Volume 2021 | Article ID 5553187 | https://doi.org/10.1155/2021/5553187

Prolactin-Secreting Leiomyoma Causing Hyperprolactinaemia Unresponsive to Dopamine Agonist Therapy and Resolution following Myomectomy

Lucinda Barry,¹Selvan Pather,²Ash Gargya,¹and Anthony Marren¹

Academic Editor: Mihail A. Boyanov

Received03 Mar 2021

Accepted30 Aug 2021

Published09 Sept 2021

Abstract

Prolactin-secreting leiomyomas are rare, with only eight cases reported in the literature. This case describes a 37-year-old female with hyperprolactinaemia (1846 mIU/L; 85–500 mIU/L) refractory to cabergoline causing infertility and galactorrhea. MRI pituitary was normal. The patient had a known enlarging uterine leiomyoma on serial pelvic ultrasounds (15.2 cm × 9.1 cm × 12.1 cm). The serum prolactin returned to subnormal levels two days postmyomectomy and showed recovery to normal levels in the months following surgery. Immunostaining of the leiomyoma for prolactin was negative. Despite not staining for prolactin, quick resolution of the patient’s hyperprolactinaemia after myomectomy supports the diagnosis of a prolactin-secreting fibroid. A prolactin-secreting leiomyoma should be considered in patients with hyperprolactinaemia and normal pituitary MRI which is refractory to dopamine receptor agonist therapy who also have evidence of a uterine fibroid.
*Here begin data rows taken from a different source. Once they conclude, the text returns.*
(** * '@' file inclusion: the two output generators and the import scanner

    Shallow embedding of
    - [integration-tests/claude-compatibility.test.js]:
      [generateClaudeStyleOutput], [generateGeminiTreeOutput], [TEST_FILES];
    - [scripts/find-claude-md-examples.cjs]: [analyzeClaudeFile].

    JavaScript strings are modelled as [string], one character per UTF-16
    code unit below 256.  A JavaScript object used as a dictionary from
    paths to texts is a [gmap string string] of its own string-valued
    properties; reading a key that is not there gives [undefined] (or, for a
    name such as [constructor], an inherited value that is not a string), on
    which [.trim()] and [.split()] throw a [TypeError]: the generators
    therefore return an [option].  The keys read in the import map are
    results of [path.resolve], which begin with [/] and so never name an
    inherited property. *)

From Stdlib Require Import Ascii String DecimalString.
From stdpp Require Import gmap strings list sorting.

(** Let [simpl] compute the concatenation of strings built from literals. *)
#[local] Arguments String.append !_ _ / : simpl nomatch.

(** ** JavaScript string primitives *)
Module Js.

(** Code units matched by the regular expression class [\s] and removed by
    [String.prototype.trim]: TAB, LF, VT, FF, CR, SPACE and NBSP (the other
    members of the class are above U+00FF). *)
Definition is_ws (c : ascii) : bool :=
  match N_of_ascii c with
  | 9%N | 10%N | 11%N | 12%N | 13%N | 32%N | 160%N => true
  | _ => false
  end.

Definition LF : ascii := ascii_of_N 10.

(** [s.split('\n')]: the pieces between the separators; never empty. *)
Fixpoint split (sep : ascii) (s : string) : list string :=
  match s with
  | EmptyString => [""]
  | String c s' =>
      if Ascii.eqb c sep then "" :: split sep s'
      else match split sep s' with
           | [] => [String c ""]
           | w :: ws => String c w :: ws
           end
  end.

(** [a.join(sep)] on an array of strings. *)
Fixpoint join (sep : string) (a : list string) : string :=
  match a with
  | [] => ""
  | x :: rest =>
      match rest with
      | [] => x
      | _ :: _ => x +:+ sep +:+ join sep rest
      end
  end.

Fixpoint trimStart (s : string) : string :=
  match s with
  | EmptyString => ""
  | String c s' => if is_ws c then trimStart s' else s
  end.

Fixpoint trimEnd (s : string) : string :=
  match s with
  | EmptyString => ""
  | String c s' =>
      match trimEnd s' with
      | EmptyString => if is_ws c then "" else String c ""
      | t => String c t
      end
  end.

(** [s.trim()] *)
Definition trim (s : string) : string := trimEnd (trimStart s).

(** The longest prefix matched by [[^\s]*]. *)
Fixpoint takeNonWs (s : string) : string :=
  match s with
  | EmptyString => ""
  | String c s' => if is_ws c then "" else String c (takeNonWs s')
  end.

(** [line.match(/@([^\s]+)/)], reduced to its capture group [atMatch[1]]:
    the regular expression has no [g] flag, so the engine tries the start
    positions from the left and stops at the first [@] that is followed by
    at least one non-whitespace code unit; the group is greedy. *)
Fixpoint matchAt (line : string) : option string :=
  match line with
  | EmptyString => None
  | String c rest =>
      if Ascii.eqb c "@" then
        match takeNonWs rest with
        | EmptyString => matchAt rest
        | p => Some p
        end
      else matchAt rest
  end.

(** Truthiness of a string value: only the empty string is falsy. *)
Definition truthy (s : string) : bool :=
  match s with
  | EmptyString => false
  | String _ _ => true
  end.

End Js.

(** ** Node's [path] module (POSIX flavour)

    [path.dirname] and [path.resolve] belong to the platform, not to the
    repository.  They are modelled after Node's [lib/path.js]; the current
    working directory, which [path.resolve] reads through [process.cwd()],
    is the explicit argument [cwd]. *)
Module NodePath.

Definition is_slash (c : ascii) : bool := Ascii.eqb c "/".

Definition isAbsolute (p : string) : bool :=
  match p with
  | String c _ => is_slash c
  | EmptyString => false
  end.

(** Drop the longest prefix whose members satisfy [f]. *)
Fixpoint skip (f : ascii -> bool) (l : list ascii) : list ascii :=
  match l with
  | [] => []
  | c :: l' => if f c then skip f l' else l
  end.

(** [path.dirname]: the loop runs from the last index down to index 1; it
    steps over trailing separators, then over the last component, and stops
    on the separator before it (index [end]). *)
Definition dirname (path : string) : string :=
  match path with
  | EmptyString => "."
  | String c rest =>
      let hasRoot := is_slash c in
      let back := rev (list_ascii_of_string rest) in
      let upto := skip (fun x => negb (is_slash x)) (skip is_slash back) in
      match upto with
      | [] => if hasRoot then "/" else "."
      | _ :: before =>
          if hasRoot && Nat.eqb (length upto) 1 then "//"
          else String c (string_of_list_ascii (rev before))
      end
  end.

(** Components of a path, separated by [/]. *)
Definition segments (p : string) : list string := Js.split "/" p.

(** One step of [normalizeString] on the stack of kept components (most
    recent first). *)
Definition normStep (allowAboveRoot : bool) (stack : list string) (seg : string)
  : list string :=
  if String.eqb seg "" || String.eqb seg "." then stack
  else if String.eqb seg ".." then
    match stack with
    | top :: below =>
        if String.eqb top ".." then
          (if allowAboveRoot then seg :: stack else stack)
        else below
    | [] => if allowAboveRoot then [seg] else []
    end
  else seg :: stack.

Definition normalizeString (path : string) (allowAboveRoot : bool) : string :=
  Js.join "/" (rev (fold_left (normStep allowAboveRoot) (segments path) [])).

(** [path.resolve(a, b)] with two arguments: the arguments are taken from
    the right until an absolute one is met, [process.cwd()] coming last;
    empty arguments are skipped. *)
Definition resolveStep (acc : string * bool) (path : string) : string * bool :=
  let '(resolvedPath, resolvedAbsolute) := acc in
  if resolvedAbsolute then acc
  else match path with
       | EmptyString => acc
       | String _ _ => (path +:+ "/" +:+ resolvedPath, isAbsolute path)
       end.

Definition resolve (cwd a b : string) : string :=
  let '(resolvedPath, resolvedAbsolute) :=
    fold_left resolveStep [b; a; cwd] ("", false) in
  let normalized := normalizeString resolvedPath (negb resolvedAbsolute) in
  if resolvedAbsolute then "/" +:+ normalized
  else match normalized with
       | EmptyString => "."
       | String _ _ => normalized
       end.

End NodePath.

Import Js.

(** ** [integration-tests/claude-compatibility.test.js] *)

(** The text separating two array elements in [output.join('\n\n')] and
    [processedLines.join('\n')]. *)
Definition NL : string := String LF "".
Definition NLNL : string := String LF (String LF "").

(** *** [generateClaudeStyleOutput] *)

Definition fileMarker (filePath : string) : string :=
  "--- File: " +:+ filePath +:+ " ---".
Definition endOfFileMarker (filePath : string) : string :=
  "--- End of File: " +:+ filePath +:+ " ---".

(** The body of the [for ... of processedFiles] loop: three [push]es on the
    [output] array, or the [TypeError] of [undefined.trim()]. *)
Definition claudeStep (files : gmap string string)
    (output : option (list string)) (filePath : string) : option (list string) :=
  match output with
  | None => None
  | Some out =>
      match files !! filePath with
      | None => None
      | Some content =>
          Some (out ++ [fileMarker filePath; trim content; endOfFileMarker filePath])
      end
  end.

(** The [output] array when the loop is over. *)
Definition claudeOutputArray (files : gmap string string)
    (processedFiles : list string) : option (list string) :=
  fold_left (claudeStep files) processedFiles (Some []).

Definition generateClaudeStyleOutput (files : gmap string string)
    (processedFiles : list string) : option string :=
  match claudeOutputArray files processedFiles with
  | Some output => Some (join NLNL output)
  | None => None
  end.

(** *** [generateGeminiTreeOutput] *)

Definition importedFromMarker (importPath : string) : string :=
  "<!-- Imported from: " +:+ importPath +:+ " -->".
Definition endOfImportMarker (importPath : string) : string :=
  "<!-- End of import from: " +:+ importPath +:+ " -->".
Definition importFailedMarker (importPath : string) : string :=
  "<!-- Import failed: " +:+ importPath +:+ " -->".

(** [path.resolve(path.dirname(filePath), importPath)] *)
Definition fullImportPath (cwd filePath importPath : string) : string :=
  NodePath.resolve cwd (NodePath.dirname filePath) importPath.

(** [if (importMap[fullImportPath])]: the entry when it is there and truthy. *)
Definition importLookup (importMap : gmap string string) (key : string)
  : option string :=
  match importMap !! key with
  | Some text => if truthy text then Some text else None
  | None => None
  end.

(** The body of the [for ... of lines] loop: what one line pushes on
    [processedLines]. *)
Definition processLine (cwd : string) (importMap : gmap string string)
    (filePath line : string) : list string :=
  match matchAt line with
  | Some importPath =>
      match importLookup importMap (fullImportPath cwd filePath importPath) with
      | Some text =>
          [importedFromMarker importPath; trim text; endOfImportMarker importPath]
      | None => [importFailedMarker importPath]
      end
  | None => [line]
  end.

(** The [processedLines] array of one file when its loop is over. *)
Definition processedLinesOf (cwd : string) (importMap : gmap string string)
    (filePath content : string) : list string :=
  fold_left (fun processedLines line =>
               processedLines ++ processLine cwd importMap filePath line)
            (split LF content) [].

(** The body of the outer loop: one [push] on [output], or the [TypeError]
    of [undefined.split]. *)
Definition geminiStep (cwd : string) (files importMap : gmap string string)
    (output : option (list string)) (filePath : string) : option (list string) :=
  match output with
  | None => None
  | Some out =>
      match files !! filePath with
      | None => None
      | Some content =>
          Some (out ++ [join NL (processedLinesOf cwd importMap filePath content)])
      end
  end.

Definition geminiOutputArray (cwd : string) (files : gmap string string)
    (processedFiles : list string) (importMap : gmap string string)
  : option (list string) :=
  fold_left (geminiStep cwd files importMap) processedFiles (Some []).

Definition generateGeminiTreeOutput (cwd : string) (files : gmap string string)
    (processedFiles : list string) (importMap : gmap string string)
  : option string :=
  match geminiOutputArray cwd files processedFiles importMap with
  | Some output => Some (join NLNL output)
  | None => None
  end.

(** ** [scripts/find-claude-md-examples.cjs]: [analyzeClaudeFile] *)

Record AtImport := {
  ai_line : nat;          (* line: i + 1 *)
  ai_import : string;     (* import: atMatch[1] *)
  ai_context : string     (* context: line.trim() *)
}.

Record Analysis := {
  an_repo : string;
  an_filePath : string;
  totalLines : nat;
  atImports : list AtImport;
  hasImports : bool;
  importCount : nat
}.

(** The [for (let i = 0; i < lines.length; i++)] loop, from index [i] on. *)
Fixpoint scanLines (i : nat) (lines : list string) (acc : list AtImport)
  : list AtImport :=
  match lines with
  | [] => acc
  | line :: rest =>
      match matchAt line with
      | Some p =>
          scanLines (S i) rest
            (acc ++ [{| ai_line := i + 1; ai_import := p; ai_context := trim line |}])
      | None => scanLines (S i) rest acc
      end
  end.

Definition analyzeClaudeFile (content repo filePath : string) : Analysis :=
  let lines := split LF content in
  let imports := scanLines 0 lines [] in
  {| an_repo := repo;
     an_filePath := filePath;
     totalLines := length lines;
     atImports := imports;
     hasImports := Nat.ltb 0 (length imports);
     importCount := length imports |}.

(** *** The mock file structure [TEST_FILES] *)

Definition main_md : string := "# Main Document

This is the main content.

@./components/header.md

More content here.

@./components/footer.md

@./shared/config.md
".

Definition header_md : string := "# Header Component

@./shared/title.md

This is the header content.
".

Definition footer_md : string := "# Footer Component

This is the footer content.

@./shared/links.md
".

Definition title_md : string := "# Project Title

This is the shared title content.
".

Definition config_md : string := "# Configuration

This is the configuration content.
".

Definition circular_a_md : string := "# Circular A

@./circular-b.md

Content A
".

Definition circular_b_md : string := "# Circular B

@./circular-a.md

Content B
".

Definition duplicate_test_md : string := "# Duplicate Test

@./shared/config.md

Content here.

@./shared/config.md

More content.
".

Definition links_md : string := "# Links

- [Home](./main.md)
- [Header](./components/header.md)
".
In patients wishing to seek fertility, myomectomy should be considered to allow for normal ovulation and possibility of future fertility.

1. Introduction

Leiomyomas (uterine fibroids) are common, noncancerous smooth muscle tumours which originate from uterine myometrial cells and are estimated to affect 40–80% of women [1]. Leiomyomas are often asymptomatic and incidentally diagnosed on pelvic ultrasound. However, they can cause abnormal uterine bleeding, pain, mass effect symptoms (urinary or bowel), reduced fertility, and obstetric complications [1]. The cause of leiomyomas is generally unknown; they are, however, known to have oestrogen and progesterone receptors, and their growth is thought to be promoted by these hormones [1]. Leiomyomas typically do not secrete hormones.

Prolactin is a hormone secreted from the anterior pituitary which is regulated by the hypothalamus [2]. It is primarily responsible for stimulating lactation in women postpartum [2].

Prolactin secretion inhibits secretion of gonadotropin-releasing hormone (GnRH) from the hypothalamus which in turn inhibits secretion of follicle-stimulating hormone (FSH) and luteinizing hormone (LH) from the pituitary. FSH and LH are essential in reproduction. In women, a decrease in LH can inhibit ovulation and secretion of oestrogen and progesterone from the ovaries, causing infertility [2].

Prolactin is under tonic inhibition by dopamine that is secreted by the hypothalamus. Pathological hyperprolactinaemia is most commonly caused by a prolactin-secreting pituitary adenoma [2]. Patients with hyperprolactinaemia are often managed with dopamine receptor agonists in order to decrease production of prolactin [2].

We present a case of a patient with leiomyoma who had hyperprolactinaemia unresponsive to medical therapy. The hyperprolactinaemia resolved postresection of her leiomyoma.

2. Case Report

A 37-year-old female underwent investigation for infertility. The patient and her partner were referred to a fertility specialist for review after 14 months of unprotected intercourse without conceiving. Routine fertility investigations of the patient’s partner were normal. Her menstrual cycles were irregular (28–75 days). The patient was not taking any regular medications and had no known medical conditions.

Initial routine investigations revealed a mildly elevated prolactin level of 516 mIU/L (85–500 mIU/L), which was not to be significant. TSH was normal. FSH, LH, oestradiol, and progesterone were normal (Table 1). Her antral follicle count was 17 and 19, so she was commenced on letrozole for ovulation induction. The patient did two cycles of letrozole ovulation induction which resulted in ovulation. She developed galactorrhea with a repeat prolactin 990 mIU/L (Figure 1). There was no evidence of interfering macroprolactin on post-PEG (polyethylene glycol) with a recovery of 97%. A post-PEG recovery of greater than 60% excludes the presence of a significant macroprolactin component. MRI pituitary was normal.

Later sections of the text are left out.